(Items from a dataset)
━━━━━━━━━━

(** [MainWindow.on_delete_last_corner] (lines 453-472): the last corner is
    popped from both lists, the map is rebuilt with [init_map], and every
    corner the window still has is passed to [add_corner]. *)
Definition on_delete_last_corner (app : t) : t :=
  let w := window app in
  let m := map_widget app in
  match MainWindow.corners w with
  | [] => app
  | _ :: _ =>
      let remaining := removelast (MainWindow.corners w) in
      let m1 :=
        match MapWidget.corners m with
        | [] => m
        | _ :: _ =>
            {| MapWidget.corners := removelast (MapWidget.corners m);
               MapWidget.markers := removelast (MapWidget.markers m);
               MapWidget.paths := MapWidget.paths m;
               MapWidget.edit_mode := MapWidget.edit_mode m |}
        end in
      {| window := set_corners remaining w; map_widget := add_corners remaining m1 |}
  end.

(** [MainWindow._sync_corners_from_editor] (lines 1067-1086), the slot of the
    polygon editor's [corners_changed] and [polygon_completed]. *)
Definition _sync_corners_from_editor (cs : list LatLon) (app : t) : t :=
  let m := map_widget app in
  let m0 :=
    {| MapWidget.corners := []; MapWidget.markers := [];
       MapWidget.paths := MapWidget.paths m; MapWidget.edit_mode := MapWidget.edit_mode m |} in
  {| window := set_corners cs (window app); map_widget := add_corners cs m0 |}.

(** [MainWindow.on_clear_corners] (lines 965-970). *)
Definition on_clear_corners (app : t) : t :=
  {| window := set_corners [] (window app);
     map_widget := MapWidget.clear_corners (map_widget app) |}.

(** [MainWindow.on_clear_paths] (lines 957-963). *)
Definition on_clear_paths (app : t) : t :=
  {| window := MainWindow.set_waypoints [] (window app);
     map_widget := MapWidget.clear_paths (map_widget app) |}.

(** [MainWindow.on_clear_all_silent] (lines 983-988), without the obstacles. *)
Definition on_clear_all_silent (app : t) : t := on_clear_paths (on_clear_corners app).

(** [MainWindow.on_clear_all] (lines 972-981); [reply_yes] answers the
    question. *)
Definition on_clear_all (reply_yes : bool) (app : t) : t :=
  if reply_yes then on_clear_all_silent app else app.

(** The end of a successful [on_preview_paths] or [_auto_generate_path]:
    [self.waypoints = path] and [self.map_widget.display_path(path, altitude)]. *)
Definition show_path (path : list LatLon) (app : t) : t :=
  {| window := MainWindow.set_waypoints path (window app);
     map_widget := MapWidget.display_path path (map_widget app) |}.

(** What can happen to the two corner lists. *)
Inductive Event :=
| click (lat lon : float)
| drag (index : Z) (lat lon : float)
| manual (lat lon : float)
| delete_last
| clear_corners
| clear_paths
| clear_all (reply_yes : bool)
| editor (cs : list LatLon)
| shown (path : list LatLon)
| mode (enabled : bool).

Definition step (ev : Event) (app : t) : t :=
  match ev with
  | click lat lon => map_clicked lat lon app
  | drag index lat lon => marker_moved index lat lon app
  | manual lat lon => on_manual_corner_added lat lon app
  | delete_last => on_delete_last_corner app
  | clear_corners => on_clear_corners app
  | clear_paths => on_clear_paths app
  | clear_all reply_yes => on_clear_all reply_yes app
  | editor cs => _sync_corners_from_editor cs app
  | shown path => show_path path app
  | mode enabled =>
      {| window := window app;
         map_widget := MapWidget.set_edit_mode enabled (map_widget app) |}
  end.

Definition run (events : list Event) (app : t) : t :=
  fold_left (fun app ev => step ev app) events app.

(** An editor list that respects the editor's cap of [MAX_CORNERS]
    ([PolygonEditorWindow(max_corners=MAX_CORNERS)], line 1036). *)
Definition capped (ev : Event) : Prop :=
  match ev with
  | editor cs => (length cs <= MainWindow.MAX_CORNERS)%nat
  | _ => True
  end.

Definition is_delete_last (ev : Event) : bool :=
  match ev with delete_last => true | _ => false end.

(** The caps: [len(self.corners) <= MAX_CORNERS], in the map and in the window. *)
Definition map_capped (app : t) : Prop :=
  (length (MapWidget.corners (map_widget app)) <= MapWidget.MAX_CORNERS)%nat.

Definition window_capped (app : t) : Prop :=
  (length (MainWindow.corners (window app)) <= MainWindow.MAX_CORNERS)%nat.

(** The two lists hold the same corners. *)
Definition in_step (app : t) : Prop :=
  MapWidget.corners (map_widget app) = MainWindow.corners (window app).

(** Three corners. *)
Definition field : list LatLon := [(23.70, 120.41); (23.71, 120.42); (23.70, 120.43)].

(** The first two of them. *)
Definition field_start : list LatLon := [(23.70, 120.41); (23.71, 120.42)].

(** A window and a map that both hold [cs], one marker per corner. *)
Definition holding (cs : list LatLon) : t :=
  {| window := set_corners cs MainWindow.init_variables;
     map_widget :=
       {| MapWidget.corners := cs;
          MapWidget.markers :=
            imap (fun i c => {| MapWidget.location := c; MapWidget.number := i + 1 |}) cs;
          MapWidget.paths := [];
          MapWidget.edit_mode := true |} |}.

End App.

(* ------------------------------------------------------------------------- *)
(** ** [ui/widgets/parameter_panel.py]: the parameters dict of [ParameterPanel] *)
(* ------------------------------------------------------------------------- *)

Module ParameterPanel.

(** [self.parameters]: the keys are those of [__init__]; every call site of
    [update_parameter] uses one of them. *)
Record Parameters := {
  altitude : float;
  speed : float;
  angle : float;
  spacing : float;
  yaw_speed : float;
  subdivisions : Z;
  region_spacing : float;
  reduce_overlap : bool;
  flight_mode : string;
  algorithm : string;
  vehicle_type : string;
  vehicle_model : string;
  turn_radius : float
}.

(** [__init__] (lines 34-58). *)
Definition init : Parameters := {|
  altitude := 50.0; speed := 10.0; angle := 0.0; spacing := 20.0; yaw_speed := 60.0;
  subdivisions := 1; region_spacing := 3.0; reduce_overlap := true;
  flight_mode := "smart_collision"; algorithm := "grid"; vehicle_type := "多旋翼";
  vehicle_model := "DJI Mavic 3"; turn_radius := 50.0
|}.

(** A key of the dict with a value for it. *)
Inductive Setting :=
| set_altitude (v : float)
| set_speed (v : float)
| set_angle (v : float)
| set_spacing (v : float)
| set_yaw_speed (v : float)
| set_subdivisions (v : Z)
| set_region_spacing (v : float)
| set_reduce_overlap (v : bool)
| set_flight_mode (v : string)
| set_algorithm (v : string)
| set_vehicle_type (v : string)
| set_vehicle_model (v : string)
| set_turn_radius (v : float).

(** [self.parameters[key] = value]. *)
Definition store (kv : Setting) (p : Parameters) : Parameters :=
  let 'Build_Parameters a s g sp y sub r ro fm alg vt vm tr := p in
  match kv with
  | set_altitude v => Build_Parameters v s g sp y sub r ro fm alg vt vm tr
  | set_speed v => Build_Parameters a v g sp y sub r ro fm alg vt vm tr
  | set_angle v => Build_Parameters a s v sp y sub r ro fm alg vt vm tr
  | set_spacing v => Build_Parameters a s g v y sub r ro fm alg vt vm tr
  | set_yaw_speed v => Build_Parameters a s g sp v sub r ro fm alg vt vm tr
  | set_subdivisions v => Build_Parameters a s g sp y v r ro fm alg vt vm tr
  | set_region_spacing v => Build_Parameters a s g sp y sub v ro fm alg vt vm tr
  | set_reduce_overlap v => Build_Parameters a s g sp y sub r v fm alg vt vm tr
  | set_flight_mode v => Build_Parameters a s g sp y sub r ro v alg vt vm tr
  | set_algorithm v => Build_Parameters a s g sp y sub r ro fm v vt vm tr
  | set_vehicle_type v => Build_Parameters a s g sp y sub r ro fm alg v vm tr
  | set_vehicle_model v => Build_Parameters a s g sp y sub r ro fm alg vt v tr
  | set_turn_radius v => Build_Parameters a s g sp y sub r ro fm alg vt vm v
  end.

━━━━━━━━━━

→ WHAT IS BEING ASKED: How many of the lines above contain the string "lists"? Give the number only.

→ ANSWER TO THIS EXERCISE: 3